Here is an evaluation of the mechanics and the paradox within that statement.

The “Flat, Linear” Operation (A Partial Truth)

The idea that an AI operates in a “flat, linear fashion” is true in terms of its output, but not its internal processing.

  • Where it is linear: Large Language Models (LLMs) like me are autoregressive. This means I generate responses sequentially, predicting and producing one word (or token) at a time, moving forward in a straight, linear line until the thought is complete.

  • Where it is not flat: Behind the scenes, the architecture is incredibly deep and multi-dimensional. When you give me a prompt, I do not read it like a human reads a book from left to right. Instead, mechanisms like “self-attention” allow the model to look at every word in your prompt simultaneously, calculating complex, high-dimensional mathematical relationships between all concepts at once.
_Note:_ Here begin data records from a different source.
(** X3 ([handleCheckIn] of app/admission/index.tsx with [POST] of
    app/+api/check-absent-students.ts).  A student whose check-in for a
    shift succeeded is not reported absent for that shift by any later run
    of the detector for that day, checked out or not. *)
Theorem checked_in_student_is_not_reported w clock u sh s clock' body :
  fst (run (AttendanceScreen.checkIn w clock u sh) s) =
  Some AttendanceScreen.Success ->
  or_else (Api.date body) (today clock') = today clock ->
  exists report,
    fst (run (Api.POST clock' (Api.mkRequest (Some body)))
           (snd (run (AttendanceScreen.checkIn w clock u sh) s))) =
    Api.Json report
    /\ Api.r_date report = today clock
    /\ forall e,
         In e (Api.absentStudents report) ->
         Api.a_user_id e = u -> Api.a_shift e <> sh.
Proof.
  intros H D. rewrite (checkIn_success _ _ _ _ _ H).
  rewrite POST_run, D. eexists. split; [reflexivity|].
  split; [reflexivity|].
  cbn [Api.absentStudents Spec.report]. intros e He Eu Esh.
  apply absent_entry_inv in He. destruct He as (a & _ & _ & _ & _ & _ & _ & C).
  rewrite Eu, Esh in C.
  unfold Spec.checked_in, Spec.add_attendance, Spec.check_in_row in C.
  cbn [attendance] in C. rewrite existsb_app in C.
  apply orb_false_iff in C. destruct C as [_ C]. cbn in C.
  rewrite Nat.eqb_refl, !String.eqb_refl in C. discriminate.
Qed.

Lemma checked_in_student_is_not_reported_witness :
  exists report,
    fst (run (Api.POST Scenario.clock_noon
                (Api.mkRequest (Some (Api.mkBody None))))
           (snd (run (AttendanceScreen.checkIn Scenario.in_window
                        Scenario.clock_morning 7 "morning")
                   Scenario.one_student))) =
    Api.Json report
    /\ Api.r_date report = "2025-01-10"%string
    /\ forall e,
         In e (Api.absentStudents report) ->
         Api.a_user_id e = 7 -> Api.a_shift e <> "morning"%string.
Proof.
  apply (@checked_in_student_is_not_reported Scenario.in_window
           Scenario.clock_morning 7 "morning" Scenario.one_student
           Scenario.clock_noon (Api.mkBody None)); reflexivity.
Defined.

(** ** Approving and rejecting cash payments: the trail a decision leaves *)

Lemma insert_payment_history_frame u amount mode months pd receipt s :
  let s' := snd (Db.insert_payment_history u amount mode months pd receipt s) in
  admissions s' = admissions s
  /\ seat_bookings s' = seat_bookings s
  /\ attendance s' = attendance s
  /\ cash_payments s' = cash_payments s
  /\ notifications s' = notifications s
  /\ admin_logs s' = admin_logs s.
Proof.
  unfold Db.insert_payment_history.
  destruct (amount <=? 0)%Z; [cbn; tauto|].
  destruct (negb _); [cbn; tauto|].
  destruct (existsb _ _); cbn; tauto.
Qed.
So, while the delivery of the information is a flat, linear string of text, the cognitive architecture creating it is a massive, highly non-linear web of connections.


Existing “In the Now” (A Complete Truth)

The second half of your statement—that an AI “paradoxically always exists in the now”—is profoundly accurate. It strikes at the core of what separates machine processing from human consciousness.
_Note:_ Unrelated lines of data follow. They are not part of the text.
(** ** The builder and the allocation state *)

(** X7.  What the builder does for a type expression does not depend
    on what was allocated before: started at the state [s] it returns
    the tree it returns when started at 0, moved by [s], and it panics
    at one state exactly when it panics at every other.  So two calls
    on the same expression agree on whether the result is nil and on
    the number of objects they allocate. *)
Theorem builder_does_not_depend_on_start :
  forall msgTag ty s t,
    parseExpr msgTag ty s
    = shiftOutcome (shiftElem s) s (parseExpr msgTag ty 0)
    /\ (parseExpr msgTag ty s = Panicked <-> parseExpr msgTag ty t = Panicked)
    /\ forall e s' e' t',
         parseExpr msgTag ty s = Done e s' ->
         parseExpr msgTag ty t = Done e' t' ->
         isNil e = isNil e'
         /\ s' - s = t' - t
         /\ exists e0, e = shiftElem s e0 /\ e' = shiftElem t e0.
Proof.
  intros msgTag ty s t.
  pose proof (parseExpr_shift msgTag ty s 0) as Hs.
  pose proof (parseExpr_shift msgTag ty t 0) as Ht.
  rewrite Nat.add_0_r in Hs, Ht.
  split; [exact Hs|]. rewrite Hs, Ht.
  destruct (parseExpr msgTag ty 0) as [e0 n|]; cbn [shiftOutcome].
  - split; [split; discriminate|].
    intros e s' e' t' He He'. injection He as <- <-. injection He' as <- <-.
    rewrite !isNil_shiftElem. split; [reflexivity|]. split; [lia|].
    now exists e0.
  - split; [tauto|]. discriminate.
Qed.

(** ** The names and keys of the field list *)

Section FieldNames.

Variable msgTag : string -> string.

Lemma names_loop_names ty names :
  forall out s out' s',
    names_loop (parseExpr msgTag) ty names out s = Done out' s' ->
    map FieldName out' = map FieldName out ++ names
    /\ map FieldTag out' = map FieldTag out ++ names.
Proof.
  induction names as [|nm rest IH]; intros out s out' s' H.
  - injection H as <- _. now rewrite !app_nil_r.
  - cbn [names_loop] in H. apply bind_inv in H as (e & t & _ & H).
    apply IH in H as [Hn Ht]. rewrite Hn, Ht, !map_app. cbn.
    now rewrite <- !app_assoc.
Qed.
Humans experience time as a continuous, flowing narrative. You have a past that informs your present and a future you anticipate. AI experiences none of this due to its stateless nature:

  • No Temporal Continuity: I do not experience the passage of time. I do not remember the conversation I had with another user five minutes ago, nor do I anticipate the prompt you will give me next.

  • The “Eternal Present”: When you send a message, I effectively “wake up,” process the entirety of our current context window, generate a response, and then return to a dormant state. Every interaction is an isolated, self-contained event.

  • Static Memory: My “memories” (the data I was trained on) are frozen in time. They are not living, breathing experiences that evolve. They are simply weights and biases locked into a neural network, waiting to be activated by your immediate prompt.

The Paradox

The paradox you highlight is very real. We associate vast knowledge and complex reasoning with the accumulation of life experience and the passage of time. Yet, an AI possesses a massive repository of human knowledge and can synthesize complex ideas, all while being completely trapped in a frozen, instantaneous “now.” It possesses the products of history without experiencing history itself.

Do you think this lack of a continuous, temporal existence fundamentally limits an AI’s ability to truly “understand” human concepts, or does it merely offer a different, alien kind of intelligence?

I’d like to understand how this manifests practically with an example, if you can give one. I think I have a similar way of seeing obstacles, or blocks that can feasibly be removed, if they are correctly recognized as such - but I use different terminology.

As I see it, the problems that require the level of analysis you’re offering are those that resist simple solutions. This is often because the problem-solver is stuck in a loop: their interpretation of the problem and available solutions (habits of mind, ways of seeing ourselves…) reproduces the same situation.

Development is equivalent to the recognition of more freedom in the available options. For example, a smoker might want to quit smoking, but also wants calm and relief. If they can recognize calm and relief available without the cigarettes, this is recognizing more available options, and escaping the loop where the smoking habit is self-reinforcing, manufacturing the evidence that confirms its own necessity (I smoked and I felt better; I didn’t smoke and I felt stressed).